TRY IT: Look for "put_attribute slot (λ" in the entries below. Then write out exactly the line that holds it and every line after it, to the last, and nothing else.

---- INFORMATION GIVEN

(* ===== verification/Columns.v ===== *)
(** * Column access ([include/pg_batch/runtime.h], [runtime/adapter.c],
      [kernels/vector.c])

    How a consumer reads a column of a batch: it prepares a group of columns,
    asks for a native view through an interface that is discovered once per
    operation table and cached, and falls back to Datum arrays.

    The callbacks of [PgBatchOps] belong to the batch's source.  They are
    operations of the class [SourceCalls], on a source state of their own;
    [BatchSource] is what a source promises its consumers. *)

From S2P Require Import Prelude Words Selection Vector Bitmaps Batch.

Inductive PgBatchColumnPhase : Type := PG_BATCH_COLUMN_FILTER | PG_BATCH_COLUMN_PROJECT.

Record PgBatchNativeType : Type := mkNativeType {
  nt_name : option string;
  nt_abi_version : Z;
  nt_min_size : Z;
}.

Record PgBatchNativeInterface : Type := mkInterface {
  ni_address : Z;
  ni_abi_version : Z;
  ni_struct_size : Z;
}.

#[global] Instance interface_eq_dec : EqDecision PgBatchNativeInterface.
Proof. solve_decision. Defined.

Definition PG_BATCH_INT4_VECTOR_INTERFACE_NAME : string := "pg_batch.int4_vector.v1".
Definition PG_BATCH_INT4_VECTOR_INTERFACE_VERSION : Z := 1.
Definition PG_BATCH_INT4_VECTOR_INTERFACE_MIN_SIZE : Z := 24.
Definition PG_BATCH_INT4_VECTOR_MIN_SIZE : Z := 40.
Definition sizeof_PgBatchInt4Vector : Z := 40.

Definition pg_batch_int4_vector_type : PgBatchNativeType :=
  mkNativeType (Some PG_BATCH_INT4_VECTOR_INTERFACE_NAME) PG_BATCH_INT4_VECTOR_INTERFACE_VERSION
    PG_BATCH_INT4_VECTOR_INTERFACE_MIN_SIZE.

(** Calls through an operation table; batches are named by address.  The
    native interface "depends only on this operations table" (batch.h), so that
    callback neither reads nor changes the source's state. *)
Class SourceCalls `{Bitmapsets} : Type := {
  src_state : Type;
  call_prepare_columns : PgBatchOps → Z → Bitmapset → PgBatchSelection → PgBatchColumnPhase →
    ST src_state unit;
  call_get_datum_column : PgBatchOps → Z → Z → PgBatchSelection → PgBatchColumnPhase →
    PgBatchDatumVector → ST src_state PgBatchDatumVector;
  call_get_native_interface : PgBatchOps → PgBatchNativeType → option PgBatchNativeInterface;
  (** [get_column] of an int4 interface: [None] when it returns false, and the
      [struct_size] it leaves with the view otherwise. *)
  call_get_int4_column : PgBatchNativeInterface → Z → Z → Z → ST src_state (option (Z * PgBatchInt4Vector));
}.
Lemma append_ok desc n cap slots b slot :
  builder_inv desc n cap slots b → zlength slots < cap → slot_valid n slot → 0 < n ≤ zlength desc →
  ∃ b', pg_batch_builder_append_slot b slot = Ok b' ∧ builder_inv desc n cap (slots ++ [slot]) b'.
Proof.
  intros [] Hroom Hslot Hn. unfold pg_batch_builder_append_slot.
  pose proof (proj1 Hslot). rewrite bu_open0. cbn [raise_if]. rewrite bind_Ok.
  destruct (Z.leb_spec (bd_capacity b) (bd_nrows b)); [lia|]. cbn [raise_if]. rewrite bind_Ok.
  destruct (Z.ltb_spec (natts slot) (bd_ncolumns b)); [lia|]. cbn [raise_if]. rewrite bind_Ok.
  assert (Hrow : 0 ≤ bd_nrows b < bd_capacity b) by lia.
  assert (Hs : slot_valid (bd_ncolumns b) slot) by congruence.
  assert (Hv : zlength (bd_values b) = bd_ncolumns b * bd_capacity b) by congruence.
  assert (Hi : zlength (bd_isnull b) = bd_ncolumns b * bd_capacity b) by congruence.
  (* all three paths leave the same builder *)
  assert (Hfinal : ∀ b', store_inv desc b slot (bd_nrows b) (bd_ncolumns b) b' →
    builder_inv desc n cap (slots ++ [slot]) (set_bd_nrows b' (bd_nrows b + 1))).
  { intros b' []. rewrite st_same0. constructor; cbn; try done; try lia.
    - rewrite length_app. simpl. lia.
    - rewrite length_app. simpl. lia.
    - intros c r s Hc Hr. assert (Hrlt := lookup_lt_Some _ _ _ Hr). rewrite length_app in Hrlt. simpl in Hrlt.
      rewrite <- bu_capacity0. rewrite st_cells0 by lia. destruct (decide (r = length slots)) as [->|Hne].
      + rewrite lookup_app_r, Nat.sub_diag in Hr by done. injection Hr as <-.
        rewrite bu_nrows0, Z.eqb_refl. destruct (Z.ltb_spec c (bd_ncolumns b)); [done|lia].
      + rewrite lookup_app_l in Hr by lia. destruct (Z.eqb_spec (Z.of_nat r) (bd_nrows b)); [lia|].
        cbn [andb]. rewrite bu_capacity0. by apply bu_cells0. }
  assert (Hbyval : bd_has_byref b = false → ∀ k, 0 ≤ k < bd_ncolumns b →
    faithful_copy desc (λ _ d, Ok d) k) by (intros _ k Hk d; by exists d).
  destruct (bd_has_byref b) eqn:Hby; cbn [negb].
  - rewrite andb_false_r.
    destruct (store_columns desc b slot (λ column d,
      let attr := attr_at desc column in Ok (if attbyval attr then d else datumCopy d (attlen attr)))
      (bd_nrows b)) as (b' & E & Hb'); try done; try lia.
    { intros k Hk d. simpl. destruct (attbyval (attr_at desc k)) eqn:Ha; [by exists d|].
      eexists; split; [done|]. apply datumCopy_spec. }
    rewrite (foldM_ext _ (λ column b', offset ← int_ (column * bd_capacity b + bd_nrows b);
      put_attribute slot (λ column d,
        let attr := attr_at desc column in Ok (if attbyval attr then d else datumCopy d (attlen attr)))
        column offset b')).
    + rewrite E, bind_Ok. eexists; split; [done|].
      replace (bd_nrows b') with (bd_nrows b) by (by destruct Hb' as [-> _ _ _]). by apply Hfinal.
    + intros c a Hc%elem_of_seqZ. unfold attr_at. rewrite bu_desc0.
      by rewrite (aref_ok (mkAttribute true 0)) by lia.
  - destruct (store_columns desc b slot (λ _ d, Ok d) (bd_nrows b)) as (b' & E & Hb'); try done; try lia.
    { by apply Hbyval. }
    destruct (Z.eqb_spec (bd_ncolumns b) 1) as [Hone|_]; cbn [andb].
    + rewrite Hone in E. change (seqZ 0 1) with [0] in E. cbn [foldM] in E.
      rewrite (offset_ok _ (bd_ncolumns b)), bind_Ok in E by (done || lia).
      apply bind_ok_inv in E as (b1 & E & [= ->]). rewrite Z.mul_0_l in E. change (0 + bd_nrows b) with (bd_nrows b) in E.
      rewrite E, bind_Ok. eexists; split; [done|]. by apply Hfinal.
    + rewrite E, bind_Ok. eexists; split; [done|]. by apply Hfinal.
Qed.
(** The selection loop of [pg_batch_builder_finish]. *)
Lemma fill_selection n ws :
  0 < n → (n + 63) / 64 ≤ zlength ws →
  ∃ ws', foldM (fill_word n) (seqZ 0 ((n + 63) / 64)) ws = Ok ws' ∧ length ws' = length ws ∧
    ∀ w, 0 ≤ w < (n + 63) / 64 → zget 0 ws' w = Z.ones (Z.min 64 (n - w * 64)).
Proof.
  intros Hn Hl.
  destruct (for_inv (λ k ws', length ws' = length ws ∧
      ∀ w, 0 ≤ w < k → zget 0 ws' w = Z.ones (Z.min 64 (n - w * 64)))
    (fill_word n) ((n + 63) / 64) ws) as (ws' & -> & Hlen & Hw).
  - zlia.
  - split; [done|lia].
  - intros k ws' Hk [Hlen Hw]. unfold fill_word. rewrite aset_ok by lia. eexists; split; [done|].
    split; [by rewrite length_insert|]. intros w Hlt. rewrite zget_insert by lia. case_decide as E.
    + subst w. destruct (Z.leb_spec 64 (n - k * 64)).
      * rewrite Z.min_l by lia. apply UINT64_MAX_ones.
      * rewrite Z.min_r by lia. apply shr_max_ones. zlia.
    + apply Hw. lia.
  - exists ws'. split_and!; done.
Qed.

--------

THE ANSWER:
      put_attribute slot (λ column d,
        let attr := attr_at desc column in Ok (if attbyval attr then d else datumCopy d (attlen attr)))
        column offset b')).
    + rewrite E, bind_Ok. eexists; split; [done|].
      replace (bd_nrows b') with (bd_nrows b) by (by destruct Hb' as [-> _ _ _]). by apply Hfinal.
    + intros c a Hc%elem_of_seqZ. unfold attr_at. rewrite bu_desc0.
      by rewrite (aref_ok (mkAttribute true 0)) by lia.
  - destruct (store_columns desc b slot (λ _ d, Ok d) (bd_nrows b)) as (b' & E & Hb'); try done; try lia.
    { by apply Hbyval. }
    destruct (Z.eqb_spec (bd_ncolumns b) 1) as [Hone|_]; cbn [andb].
    + rewrite Hone in E. change (seqZ 0 1) with [0] in E. cbn [foldM] in E.
      rewrite (offset_ok _ (bd_ncolumns b)), bind_Ok in E by (done || lia).
      apply bind_ok_inv in E as (b1 & E & [= ->]). rewrite Z.mul_0_l in E. change (0 + bd_nrows b) with (bd_nrows b) in E.
      rewrite E, bind_Ok. eexists; split; [done|]. by apply Hfinal.
    + rewrite E, bind_Ok. eexists; split; [done|]. by apply Hfinal.
Qed.
(** The selection loop of [pg_batch_builder_finish]. *)
Lemma fill_selection n ws :
  0 < n → (n + 63) / 64 ≤ zlength ws →
  ∃ ws', foldM (fill_word n) (seqZ 0 ((n + 63) / 64)) ws = Ok ws' ∧ length ws' = length ws ∧
    ∀ w, 0 ≤ w < (n + 63) / 64 → zget 0 ws' w = Z.ones (Z.min 64 (n - w * 64)).
Proof.
  intros Hn Hl.
  destruct (for_inv (λ k ws', length ws' = length ws ∧
      ∀ w, 0 ≤ w < k → zget 0 ws' w = Z.ones (Z.min 64 (n - w * 64)))
    (fill_word n) ((n + 63) / 64) ws) as (ws' & -> & Hlen & Hw).
  - zlia.
  - split; [done|lia].
  - intros k ws' Hk [Hlen Hw]. unfold fill_word. rewrite aset_ok by lia. eexists; split; [done|].
    split; [by rewrite length_insert|]. intros w Hlt. rewrite zget_insert by lia. case_decide as E.
    + subst w. destruct (Z.leb_spec 64 (n - k * 64)).
      * rewrite Z.min_l by lia. apply UINT64_MAX_ones.
      * rewrite Z.min_r by lia. apply shr_max_ones. zlia.
    + apply Hw. lia.
  - exists ws'. split_and!; done.
Qed.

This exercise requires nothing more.